Neipperg, en proie à une indicible angoisse, très pâle, murmura:

—J'ai peur de deviner...

—Vous commencez à comprendre!... Votre enfant, monsieur le comte, a été élevé par Lefebvre et par moi... il est devenu un brave officier français...

—N'achevez pas!...

—Comte de Neipperg, dit avec une solennité impressionnante la maréchale, se levant, laisserez-vous les Prussiens fusiller votre fils?...

Neipperg, accablé, s'était jeté dans un fauteuil, le front caché dans les mains, murmurant:

—Oh! c'est affreux!... cet enfant si longtemps pleuré, retrouvé vivant, sauvé par un miracle, et perdu, livré par moi à la justice terrible des cours martiales...

—Il faut le sauver...

—Oui, je le sauverai... mais comment?... c'est le moyen que je cherche, dit Neipperg avec vivacité...

—Cherchons à nous deux...

—Surtout pas un mot à la comtesse... cette secousse la tuerait...

—Il faut se hâter... l'exécution est-elle fixée?...

—A demain! au lever du soleil...

—Nous avons quelques heures à peine...

—Bien employées, c'est suffisant...

—Proposez au gouverneur un échange... Lefebvre donnera pour la vie d'Henriot ce qu'on exigera... dix, vingt, trente officiers... cinquante soldats, s'il le faut!... car nous en avons des prisonniers de chez vous! dit avec une orgueilleuse intonation la maréchale.

—On refusera l'échange...

—Que faire alors?...

—J'ai trouvé! dit tout à coup Neipperg.

—Parlez!... que faut-il faire?... puis-je vous seconder?

—Seul, je suffirai!... je vais sur-le-champ me rendre au palais du gouvernement et là je réclamerai le commandant Henriot comme sujet autrichien. Protégé par le pavillon d'Autriche, il devient inviolable... il sera gardé ici, prisonnier chez moi, jusqu'à ce que régularisation soit faite de sa nouvelle nationalité...

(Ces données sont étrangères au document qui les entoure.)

Definition opt {A} (o : option A) : res A := match o with Some a => Ok a | None => fail end.

Definition DELE_CONTEXT : Buffer := ascii_bytes (js "RoughTime v1 delegation signature") ++ [bofZ 0].
Definition SREP_CONTEXT : Buffer := ascii_bytes (js "RoughTime v1 response signature") ++ [bofZ 0].

(** The Merkle walk over the 32-byte nodes of [path]; [n] is their number. *)
Fixpoint merkle_walk (n : nat) (path cur : Buffer) (idx : Z) : Buffer * Z :=
  match n with
  | O => (cur, idx)
  | S n' =>
      let node := take 32 path in
      let cur' := if Z.land (int32 idx) 1 =? 0 then rtHash sha512 [[bofZ 1]; cur; node]
                  else rtHash sha512 [[bofZ 1]; node; cur] in
      merkle_walk n' (drop 32 path) cur' (Z.shiftr (int32 idx) 1)
  end.

Definition path_nodes (path : Buffer) : nat := (length path / 32)%nat.
(** A settled promise keeps its value. *)
Lemma outcome_stable src e k k' r :
  task_ok src k -> outcome' src k = Some r -> advance' src e k = Some k' -> outcome' src k' = Some r.
Proof.
  intros Hi Ho Ha. destruct src, k as [t1 st| |nonce req st|r'], e as [ev|found nonce'|ev]; try done; cbn in Ha.
  - destruct (HTTPS.enabled ev st); [|done]. injection Ha as <-. destruct st as [r0 tm ac fl un]; cbn in *.
    subst r0. destruct ev as [|t4 d|]; cbn; [done| |done]. by destruct (HTTPS.parse_response _ _ _ _ _).
  - destruct (Source.enabled ev st) eqn:En; [|done]. injection Ha as <-.
    apply source_inv in Hi as (I1 & _). destruct st as [r0 stt tm op ac]; cbn in *. destruct r0 as [r0|]; [|done].
    assert (stt = true) as -> by (apply I1; eauto).
    by destruct ev as [| | |[|]|].
Qed.

(** *** The whole round *)

Definition total_work (ts : list task) : nat := sum_list_with work ts.
Definition hits (evs : list (nat * event)) : nat := sum_list_with (fun ie => hit ie.2) evs.

Definition tasks_ok (srcs : list TimeSource) (ts : list task) : Prop := Forall2 task_ok srcs ts.

Lemma launch_all_ok srcs clock :
  tasks_ok srcs (launch_all srcs clock) /\ Forall timer_ok (launch_all srcs clock)
  /\ (total_work (launch_all srcs clock) <= 2 * length srcs)%nat.
Proof.
  unfold launch_all. split_and!.
  - apply Forall2_same_length_lookup. split; [by rewrite length_imap|].
    intros i src k Hs. rewrite list_lookup_imap, Hs. intros [= <-]. apply launch_ok.
  - apply Forall_lookup. intros i k. rewrite list_lookup_imap. destruct (srcs !! i); [|done].
    intros [= <-]. apply (launch_ok clock i).
  - revert clock. induction srcs as [|src srcs IH]; intros clock; [done|]. rewrite imap_cons.
    specialize (IH (fun i => clock (S i))). unfold total_work in *. cbn [sum_list_with length].
    assert (work (launch clock 0 src) <= 2)%nat by (destruct src; cbn; lia).
    change (imap (launch clock ∘ S) srcs) with (imap (launch (fun i => clock (S i))) srcs). lia.
Qed.

Lemma total_work_insert ts i k k' :
  ts !! i = Some k -> (total_work (<[i := k']> ts) + work k = total_work ts + work k')%nat.
Proof.
  revert i. induction ts as [|x ts IH]; intros [|i] H; try done.
  - injection H as ->. unfold total_work. cbn. lia.
  - specialize (IH i H). change ((work x + total_work (<[i := k']> ts) + work k = work x + total_work ts + work k')%nat).
    lia.
Qed.

Lemma step_ok srcs ie ts ts' :
  tasks_ok srcs ts -> step' srcs ie ts = Some ts' ->
  tasks_ok srcs ts'
  /\ (Forall timer_ok ts -> parses date_parse ie.2 = true ->
      Forall timer_ok ts' /\ (total_work ts' + hit ie.2 <= total_work ts)%nat).
Proof.
  intros Hok Hs. apply round_step_inv in Hs as (src & k & k' & Hs & Hk & Ha & ->).
  pose proof (Forall2_lookup_lr _ _ _ _ _ _ Hok Hs Hk) as Hi. split.
  - replace srcs with (<[ie.1 := src]> srcs) by by apply list_insert_id.
    apply Forall2_insert; [done|]. by eapply advance_ok.
  - intros Ht Hp. pose proof (Forall_lookup_1 _ _ _ _ Ht Hk) as Hik.
    destruct (advance_work _ _ _ _ Hp Hi Hik Ha) as [Ht' Hw]. split; [by apply Forall_insert|].
    pose proof (total_work_insert ts ie.1 k k' Hk). lia.
Qed.

Lemma run_ok srcs evs ts ts' :
  tasks_ok srcs ts -> run' srcs evs ts = Some ts' ->
  tasks_ok srcs ts'
  /\ (Forall timer_ok ts -> Forall (fun ie => parses date_parse ie.2 = true) evs ->
      Forall timer_ok ts' /\ (total_work ts' + hits evs <= total_work ts)%nat).
Proof.
  revert ts. induction evs as [|ie evs IH]; intros ts Hok Hr; simpl in Hr.
  - injection Hr as <-. split; [done|]. intros Ht _. split; [done|]. unfold hits. simpl. lia.
  - destruct (step' srcs ie ts) as [ts1|] eqn:E; [|done].
    destruct (step_ok _ _ _ _ Hok E) as [Hok1 Hw]. destruct (IH _ Hok1 Hr) as [Hok2 Hw2].
    split; [done|]. intros Ht Hp. apply Forall_cons in Hp as [Hp1 Hp2].
    destruct (Hw Ht Hp1) as [Ht1 Hl1]. destruct (Hw2 Ht1 Hp2) as [Ht2 Hl2]. split; [done|].
    unfold hits in *. simpl. lia.
Qed.

Lemma settled_stable srcs evs ts ts' rs :
  tasks_ok srcs ts -> settled' srcs ts = Some rs -> run' srcs evs ts = Some ts' -> settled' srcs ts' = Some rs.
Proof.
  revert ts. induction evs as [|ie evs IH]; intros ts Hok Hset Hr; simpl in Hr; [by injection Hr as <-|].
  destruct (step' srcs ie ts) as [ts1|] eqn:E; [|done].
  destruct (step_ok _ _ _ _ Hok E) as [Hok1 _]. apply (IH ts1); [done| |done].
  apply round_step_inv in E as (src & k & k' & Hs & Hk & Ha & ->).
  pose proof (Forall2_length _ _ _ Hok) as Hl.
  apply all_settled_Some in Hset as [H1 H2]; [|done].
  apply all_settled_Some; [by rewrite length_insert|]. split; [done|].
  intros i src0 k0 Hs0. rewrite list_lookup_insert_Some. intros [(<- & <- & _)|[Hne Hk0]]; [|by apply H2].
  replace src0 with src by congruence. pose proof (H2 _ _ _ Hs Hk) as Ho.
  destruct (rs !! ie.1) as [r|] eqn:Er.
  - eapply outcome_stable; [exact (Forall2_lookup_lr _ _ _ _ _ _ Hok Hs Hk)|exact Ho|exact Ha].
  - apply lookup_ge_None in Er. apply lookup_lt_Some in Hs. lia.
Qed.

(** *** Provenance *)

Abbreviation vouched' := (vouched date_parse sha512 createPublicKey crypto_verify).

(** What a task's state says about the events of its source. *)
Definition traced (clock : nat -> Z) (evs : list (nat * event)) (i : nat) (src : TimeSource) (k : task) : Prop :=
  match k with
  | HttpsTask t1 st =>
      t1 = clock i /\ forall r, HTTPS.result_ st = Some (Ok r) -> vouched' clock evs i src r
  | LookupTask => True
  | ExchangeTask nonce request st =>
      (i, OnLookup true nonce) ∈ evs
      /\ buildRoughtimeRequest sha512 nonce (server_key src) = Ok request
      /\ forall msg, Source.result_ st = Some (Ok msg) -> (i, OnExchange (Source.Message msg)) ∈ evs
  | DoneTask r => exists e, r = Throw e
  end.

Lemma vouched_mono clock l l' i src r : vouched' clock l i src r -> vouched' clock (l ++ l') i src r.
Proof.
  intros [t4 d ms name url H1 H2 H3 H4 H5|cfg nonce req resp v H1 H2 H3 H4 H5 H6].
  - eapply vouched_https; try done. set_solver.
  - eapply vouched_roughtime; try done; set_solver.
Qed.

Lemma traced_mono clock l l' i src k : traced clock l i src k -> traced clock (l ++ l') i src k.
Proof.
  destruct k as [t1 st| |nonce req st|r]; cbn; [|done| |done].
  - intros [H1 H2]. split; [done|]. intros r Hr. by apply vouched_mono, H2.
  - intros (H1 & H2 & H3). split_and!; [set_solver|done|]. intros msg Hm. apply H3 in Hm. set_solver.
Qed.

Lemma last_event (l : list (nat * event)) ie : ie ∈ l ++ [ie].
Proof. set_solver. Qed.

Lemma advance_traced clock l i src e k k' :
  task_ok src k -> traced clock l i src k -> advance' src e k = Some k' -> traced clock (l ++ [(i, e)]) i src k'.
Proof.
  intros Hi Ht Ha. pose proof (traced_mono _ l [(i, e)] _ _ _ Ht) as Hm.
  destruct src as [name url|cfg], k as [t1 st| |nonce req st|r0], e as [ev|found nonce'|ev]; try done; cbn in Ha.
  - destruct (HTTPS.enabled ev st); [|done]. injection Ha as <-. destruct Hm as [-> Hv]. split; [done|].
    intros r. destruct st as [[r0|] tm ac fl un]; cbn in Hv |- *.
    + intros Hr. apply Hv. rewrite <- Hr.
      destruct ev as [|t4 d|]; cbn; [done| |done]. by destruct (HTTPS.parse_response _ _ _ _ _).
    + destruct ev as [|t4 [[|c d]|]|]; cbn; try done.
      destruct (date_parse (c :: d)) as [ms|] eqn:Ed; [|done]. intros [= <-].
      eapply (vouched_https _ _ _ _ _ _ _ _ _ t4 (c :: d) ms); [done|apply last_event|done|done|done].
  - injection Ha as <-. unfold after_lookup. destruct found; [|by eexists].
    destruct (buildRoughtimeRequest _ _ _) eqn:Eb; cbn; [|by eexists].
    split_and!; [apply last_event|done|done].
  - destruct (Source.enabled ev st) eqn:En; [|done]. injection Ha as <-.
    destruct Hm as (H1 & H2 & H3). split_and!; [done|done|]. intros msg.
    destruct st as [r stt tm op ac]; cbn in *.
    destruct ev as [| |m|[|]|]; destruct stt; cbn; try (by intros Hr; apply H3);
      destruct r; cbn; try (by intros Hr; apply H3); try done.
    intros [= ->]. apply last_event.
Qed.

Lemma run_traced srcs clock evs ts :
  run' srcs evs (launch_all srcs clock) = Some ts ->
  forall i src k, srcs !! i = Some src -> ts !! i = Some k -> task_ok src k /\ traced clock evs i src k.
Proof.
  intros Hr. change evs with ([] ++ evs).
  eapply (run_tasks srcs (fun l i src k => task_ok src k /\ traced clock l i src k)); [| | |exact Hr].
  - intros l l' i src k [H1 H2]. split; [done|]. by apply traced_mono.
  - intros l i src e k k' _ [H1 H2] Ha. split; [by eapply advance_ok|by eapply advance_traced].
  - intros i src k Hs Hk. rewrite (launch_lookup srcs clock i src k Hs Hk). by destruct src.
Qed.

Lemma traced_vouched clock evs i src k r :
  task_ok src k -> traced clock evs i src k -> outcome' src k = Some (Ok r) -> vouched' clock evs i src r.
Proof.
  intros Hok Ht Ho. destruct src as [name url|cfg], k as [t1 st| |nonce req st|r0]; try done; cbn in Ho.
  - by apply Ht.
  - destruct Ht as (H1 & H2 & H3). destruct (Source.result_ st) as [[msg|e]|] eqn:Er; try done.
    injection Ho as Ho. cbn in Ho.
    destruct (validateRoughtimeResponse _ _ _ _ _ _ _) as [v|e] eqn:Ev; [|done]. injection Ho as <-.
    eapply vouched_roughtime; [done|done|done|by apply H3|by apply validate_sound|done].
  - destruct Ht as [e ->]. done.
Qed.

End RoundLemmas.

(** *** The readings and their sources *)

Lemma fulfilled_indices (rs : list (res TimeReading)) n :
  exists l : list (nat * TimeReading),
    l.*2 = fulfilled rs /\ NoDup l.*1 /\ Forall (fun ir => (n <= ir.1)%nat /\ rs !! (ir.1 - n)%nat = Some (Ok ir.2)) l.
Proof.
  revert n. induction rs as [|[r|e] rs IH]; intros n; [by exists []; repeat constructor| |].
  - destruct (IH (S n)) as (l & H1 & H2 & H3). exists ((n, r) :: l). split_and!.
    + cbn. by rewrite H1.
    + cbn. constructor; [|done]. intros Hin. apply list_elem_of_fmap in Hin as ([i r'] & Hi & Hin).
      rewrite Forall_forall in H3. destruct (H3 _ Hin) as [Hle _]. simpl in *. lia.
    + constructor; [split; [done|]; simpl; by rewrite Nat.sub_diag|].
      eapply Forall_impl; [exact H3|]. intros [i r']; simpl. intros [Hle Hi]. split; [lia|].
      by replace (i - n)%nat with (S (i - S n)) by lia.
  - destruct (IH (S n)) as (l & H1 & H2 & H3). exists l. split_and!; [done|done|].
    eapply Forall_impl; [exact H3|]. intros [i r']; simpl. intros [Hle Hi]. split; [lia|].
    by replace (i - n)%nat with (S (i - S n)) by lia.
Qed.

(** The sorted readings of a settled round, each with the index of its source. *)
Lemma sorted_indices (rs : list (res TimeReading)) :
  exists l : list (nat * TimeReading),
    l.*2 = sort_readings (fulfilled rs) /\ NoDup l.*1 /\ forall i r, (i, r) ∈ l -> rs !! i = Some (Ok r).
Proof.
  destruct (fulfilled_indices rs 0) as (l & H1 & H2 & H3).
  destruct (Permutation_map_inv snd l (l1 := sort_readings (fulfilled rs))) as (l' & E & Hp).
  { change (map snd l) with (l.*2). rewrite H1. apply sort_readings_perm. }
  exists l'. split_and!; [done| |].
  - by rewrite <- (fmap_Permutation fst _ _ Hp).
  - intros i r Hin. rewrite <- Hp in Hin. rewrite Forall_forall in H3. destruct (H3 _ Hin) as [_ Hr].
    simpl in Hr. by rewrite Nat.sub_0_r in Hr.
Qed.

(** ** Properties *)

Section RoundProperties.
Context (date_parse : jsstr -> option Z) (sha512 : Buffer -> Buffer) {K : Type}
  (createPublicKey : Buffer -> res K) (crypto_verify : Buffer -> K -> Buffer -> res bool).

(** C12: A round ends under every interleaving of its sources' events in which
    every Date header parses: while the await is pending, a timer or the
    callback of a DNS lookup can still fire for some source, at most two such
    events per source happen in any run, and once all promises are settled
    their values never change. *)
Theorem round_ends srcs clock evs ts :
  run date_parse sha512 srcs evs (launch_all srcs clock) = Some ts ->
  Forall (fun ie => parses date_parse ie.2 = true) evs ->
  (hits evs <= 2 * length srcs)%nat
  /\ match all_settled sha512 createPublicKey crypto_verify srcs ts with
     | None => exists i e, deadline e = true /\ parses date_parse e = true
                 /\ is_Some (step date_parse sha512 srcs (i, e) ts)
     | Some rs => forall evs' ts', run date_parse sha512 srcs evs' ts = Some ts' ->
                    all_settled sha512 createPublicKey crypto_verify srcs ts' = Some rs
     end.
Proof.
  intros Hr Hp. destruct (launch_all_ok srcs clock) as (H1 & H2 & H3).
  destruct (run_ok _ _ _ _ _ _ H1 Hr) as [Hok Hw]. destruct (Hw H2 Hp) as [Ht Hl]. split; [lia|].
  destruct (all_settled _ _ _ _ _) as [rs|] eqn:Es.
  - intros evs' ts' Hr'. by eapply settled_stable.
  - apply all_settled_None in Es as (i & src & k & Hs & Hk & Ho).
    destruct (pending_deadline date_parse sha512 createPublicKey crypto_verify src k
      (Forall2_lookup_lr _ _ _ _ _ _ Hok Hs Hk) (Forall_lookup_1 _ _ _ _ Ht Hk) Ho) as (e & Hd & He & [k' Ha]).
    exists i, e. split_and!; [done|done|]. unfold step. cbn. rewrite Hs, Hk. cbn. rewrite Ha. by eexists.
Qed.
(** [verify(socket, frame, nowMs)]; [h], [a1], [a2] are the clock readings of
    the nonce cache. *)
Definition verify (issuerPubKey : Buffer) (socket : TLSSocket) (frame : Buffer) (nowMs h a1 a2 : Z)
    (cache : C) : C * res VerifyResult :=
  if negb (length frame =? POT_FRAME_SIZE)%nat then (cache, Ok (rejected FRAME_MALFORMED None))
  else match decodePotFrame frame with
  | Throw _ => (cache, Ok (rejected FRAME_MALFORMED None))
  | Ok parsed =>
      if negb (pf_version parsed =? 1) then (cache, Ok (rejected UNKNOWN_VERSION None))
      else match (w ← potRecordWithoutSig (pf_potRecord parsed);
                  verifyBindingKey socket w (pf_bindingKey parsed)) with
      | Throw e => (cache, Throw e)
      | Ok false => (cache, Ok (rejected BINDING_KEY_MISMATCH (Some parsed)))
      | Ok true =>
          if negb (verifyEd25519 issuerPubKey (subarray (pf_potRecord parsed) 0 79) (pf_ed25519Sig parsed))
          then (cache, Ok (rejected SIGNATURE_INVALID (Some parsed)))
          else
            let latency := nowMs - pot_ms parsed in
            if tier_tolerance (pf_tier parsed) <? latency
            then (cache, Ok {| valid := false; error := Some SUBMISSION_OUTSIDE_TOLERANCE;
                               frame_ := Some parsed; latencyMs := Some latency |})
            else
              let nonceHex := to_hex (pf_nonce parsed) in
              let '(cache1, seen) := nc_has h nonceHex cache in
              if seen then (cache1, Ok (rejected NONCE_REPLAY (Some parsed)))
              else (nc_add a1 a2 nonceHex cache1,
                    Ok {| valid := true; error := None; frame_ := Some parsed; latencyMs := Some latency |})
      end
  end.

Definition accepts (r : res VerifyResult) : bool :=
  match r with Ok v => valid v | Throw _ => false end.

(** ** What an authentic frame is *)

Definition authentic (issuerPubKey : Buffer) (socket : TLSSocket) (frame : Buffer) (f : PotFrame) : Prop :=
  decodePotFrame frame = Ok f
  /\ pf_version f = 1
  /\ encrypted socket = true
  /\ exportKeyingMaterial socket 32 TTTPS_EXPORTER_LABEL (take 79 (pf_potRecord f)) = pf_bindingKey f
  /\ crypto_verify issuerPubKey (take 79 (pf_potRecord f)) (pf_ed25519Sig f) = Ok true.

(** ** Lemmas *)

Lemma timingSafeEqual_spec a b : timingSafeEqual a b = true <-> a = b.
Proof.
  unfold timingSafeEqual. destruct (Nat.eqb_spec (length a) (length b)); cbn [negb].
  - apply bool_decide_eq_true.
  - split; [done|congruence].
Qed.

Lemma binding_spec socket w received :
  length received = 32%nat ->
  verifyBindingKey socket w received
  = if encrypted socket
    then Ok (bool_decide (exportKeyingMaterial socket 32 TTTPS_EXPORTER_LABEL w = received))
    else Throw TLSBindingError.
Proof.
  intros Hl. unfold verifyBindingKey, computeBindingKey. rewrite Hl. cbn [Nat.eqb negb TTTPS_BINDING_KEY_LENGTH].
  destruct (encrypted socket); [|done]. cbn. f_equal. apply eq_true_iff_eq.
  by rewrite timingSafeEqual_spec, bool_decide_eq_true.
Qed.

Lemma verify_accepts key socket frame nowMs h a1 a2 c :
  accepts (verify key socket frame nowMs h a1 a2 c).2 = true
  <-> exists f, authentic key socket frame f
        /\ nowMs - pot_ms f <= tier_tolerance (pf_tier f)
        /\ (nc_has h (to_hex (pf_nonce f)) c).2 = false.
Proof.
  unfold verify, authentic. destruct (Nat.eqb_spec (length frame) POT_FRAME_SIZE) as [Hl|Hl]; cbn [negb].
  2: { split; [done|]. intros (f & (E & _) & _). by apply decode_length in E. }
  destruct (decode_total frame Hl) as (f & E & Hf & Hbk & Hrec). rewrite E. cbn [mbind result_bind].
  unfold potRecordWithoutSig. rewrite Hrec. cbn [Nat.eqb negb POT_RECORD_SIZE mbind result_bind].
  rewrite (binding_spec _ _ _ Hbk).
  rewrite !subarray_take by (rewrite Hrec; unfold POT_WITHOUT_SIG_SIZE; lia).
  change POT_WITHOUT_SIG_SIZE with 79%nat.
  transitivity ((pf_version f = 1 /\ encrypted socket = true
     /\ exportKeyingMaterial socket 32 TTTPS_EXPORTER_LABEL (take 79 (pf_potRecord f)) = pf_bindingKey f
     /\ crypto_verify key (take 79 (pf_potRecord f)) (pf_ed25519Sig f) = Ok true)
     /\ nowMs - pot_ms f <= tier_tolerance (pf_tier f)
     /\ (nc_has h (to_hex (pf_nonce f)) c).2 = false).
  2: { split; [intros (HA & HB & HC); exists f; naive_solver|].
       intros (f' & (E' & HA) & HB). injection E' as <-. done. }
  destruct (Z.eqb_spec (pf_version f) 1); cbn [negb]; [|naive_solver].
  destruct (encrypted socket); [|naive_solver].
  case_bool_decide; [|naive_solver].
  unfold verifyEd25519. destruct (crypto_verify _ _ _) as [[|]|]; cbn [negb]; [|naive_solver..].
  destruct (Z.ltb_spec (tier_tolerance (pf_tier f)) (nowMs - pot_ms f)); [naive_solver lia|].
  destruct (nc_has h _ c) as [c1 [|]]; cbn; naive_solver.
Qed.

(** What a verification does to the cache. *)
Lemma verify_cache key socket frame nowMs h a1 a2 c :
  let r := verify key socket frame nowMs h a1 a2 c in
  r.1 = c
  \/ (exists f, decodePotFrame frame = Ok f /\ r.1 = (nc_has h (to_hex (pf_nonce f)) c).1)
  \/ (exists f, decodePotFrame frame = Ok f /\ (nc_has h (to_hex (pf_nonce f)) c).2 = false
      /\ r.1 = nc_add a1 a2 (to_hex (pf_nonce f)) (nc_has h (to_hex (pf_nonce f)) c).1).
Proof.
  cbv zeta. unfold verify. destruct (negb (length frame =? _)%nat); [by left|].
  destruct (decodePotFrame frame) as [f|]; [|by left].
  destruct (negb (pf_version f =? 1)); [by left|].
  destruct (_ ≫= _) as [[|]|]; [|by left..].
  destruct (negb _); [by left|]. destruct (_ <? _); [by left|].
  destruct (nc_has h _ c) as [c1 [|]] eqn:E; cbn; right; [left|right]; exists f; by rewrite E.
Qed.

(** ** Runs of verifications

    One call of [verify] with all its clock readings: [r_now] is the argument
    [nowMs] (a default [Date.now()], or whatever the caller passes), [r_has],
    [r_sweep] and [r_add] are the cache's own. *)
Record request := {
  r_socket : TLSSocket; r_frame : Buffer; r_now : Z; r_has : Z; r_sweep : Z; r_add : Z;
}.

Definition serve (key : Buffer) (r : request) (c : C) : C * res VerifyResult :=
  verify key (r_socket r) (r_frame r) (r_now r) (r_has r) (r_sweep r) (r_add r) c.

Definition serve_all (key : Buffer) (l : list request) (c : C) : C :=
  foldl (fun c r => (serve key r c).1) c l.

(** The cache's clock has not passed [now'] during a request. *)
Definition cache_before (now' : Z) (r : request) : Prop := r_has r <= now' /\ r_sweep r <= now'.

Context `{!NonceCacheLaws C}.

Lemma serve_keeps key r c now' n :
  nc_inv c -> cache_before now' r -> nc_live now' n c -> nc_live now' n (serve key r c).1.
Proof.
  intros Hi [Hh Hs] Hlive. unfold serve.
  destruct (verify_cache key (r_socket r) (r_frame r) (r_now r) (r_has r) (r_sweep r) (r_add r) c)
    as [->|[(f & _ & ->)|(f & _ & Hf & ->)]].
  - done.
  - by apply nc_has_keeps.
  - apply nc_add_keeps; [by apply nc_has_inv|done| |by apply nc_has_keeps].
    intros ->. apply (nc_live_mono (r_has r) now') in Hlive; [|done]. apply nc_has_spec in Hlive. congruence.
Qed.

Lemma serve_inv key r c : nc_inv c -> nc_inv (serve key r c).1.
Proof.
  intros Hi. unfold serve.
  destruct (verify_cache key (r_socket r) (r_frame r) (r_now r) (r_has r) (r_sweep r) (r_add r) c)
    as [->|[(f & _ & ->)|(f & _ & Hf & ->)]].
  - done.
  - by apply nc_has_inv.
  - by apply nc_add_inv, nc_has_inv.
Qed.

Lemma serve_all_keeps key l c now' n :
  nc_inv c -> Forall (cache_before now') l -> nc_live now' n c -> nc_live now' n (serve_all key l c).
Proof.
  intros Hi Hl. revert c Hi. induction Hl as [|r l Hle _ IH]; intros c Hi Hlive; [done|].
  apply IH; [by apply serve_inv|by apply serve_keeps].
Qed.

(** An accepted nonce is live for the cache's lifetime after the reading of its
    [add]. *)
Lemma accepted_live key r c now' f :
  accepts (serve key r c).2 = true -> decodePotFrame (r_frame r) = Ok f ->
  nc_live now' (to_hex (pf_nonce f)) (serve key r c).1 <-> now' <= r_add r + nc_ttl c.
Proof.
  intros Ha E. unfold serve in *. revert Ha. unfold verify.
  destruct (negb (length (r_frame r) =? _)%nat); [done|]. rewrite E.
  destruct (negb (pf_version f =? 1)); [done|].
  destruct (_ ≫= _) as [[|]|]; [|done..].
  destruct (negb _); [done|]. destruct (_ <? _); [done|].
  pose proof (nc_has_ttl (r_has r) (to_hex (pf_nonce f)) c) as Ht.
  destruct (nc_has (r_has r) _ c) as [c1 [|]]; cbn in *; [done|]. intros _.
  by rewrite nc_add_live, Ht.
Qed.

(** Which requests of a frame with the nonce of [f] are accepted. *)
Lemma serve_accepts key r c f :
  decodePotFrame (r_frame r) = Ok f ->
  accepts (serve key r c).2 = true
  <-> authentic key (r_socket r) (r_frame r) f /\ r_now r - pot_ms f <= tier_tolerance (pf_tier f)
      /\ ~ nc_live (r_has r) (to_hex (pf_nonce f)) c.
Proof.
  intros E. unfold serve. rewrite verify_accepts. split.
  - intros (g & Hg & Hlat & Hs). assert (g = f) as -> by (destruct Hg; congruence).
    split_and!; [done|done|]. rewrite <- nc_has_spec. congruence.
  - intros (Hg & Hlat & Hs). exists f. split_and!; [done|done|].
    by rewrite <- nc_has_spec, not_true_iff_false in Hs.
Qed.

—Comment pouvez-vous faire considérer Henriot comme sujet autrichien?

—N'est-il pas mon fils?... il suivra la nationalité de son père, c'est le droit des gens... Mais vous, madame la maréchale, il faut vous éloigner immédiatement. Si vous tardez, je ne réponds plus de votre sécurité!

La maréchale ne répondit rien. Elle craignait de soulever une objection qui arrêtât le comte dans ses bonnes dispositions. Elle ne pouvait séjourner dans la ville sans compromettre peut-être plus grandement le sort d'Henriot.

—Allez donc, monsieur, dit-elle avec abandon, et puissiez-vous réussir et nous ramener Henriot!...

Munie d'un sauf-conduit du consulat autrichien, elle réussit à sortir de la ville avec le fidèle La Violette, sans éveiller de soupçons.

Elle regagna le camp, le cœur gros à la pensée que son Henriot allait devenir soldat de l'Autriche. «Acceptera-t-il au moins?» se demanda-t-elle en racontant à Lefebvre ce qui s'était passé avec le comte de Neipperg.

Lefebvre réfléchit un instant, puis s'écria, comme emporté par un élan subit:

—Ma foi! tant pis! les ingénieurs diront ce qu'ils voudront, ils se plaindront à l'Empereur si ça leur plaît... mais, je vais, moi, donner l'ordre d'attaquer!...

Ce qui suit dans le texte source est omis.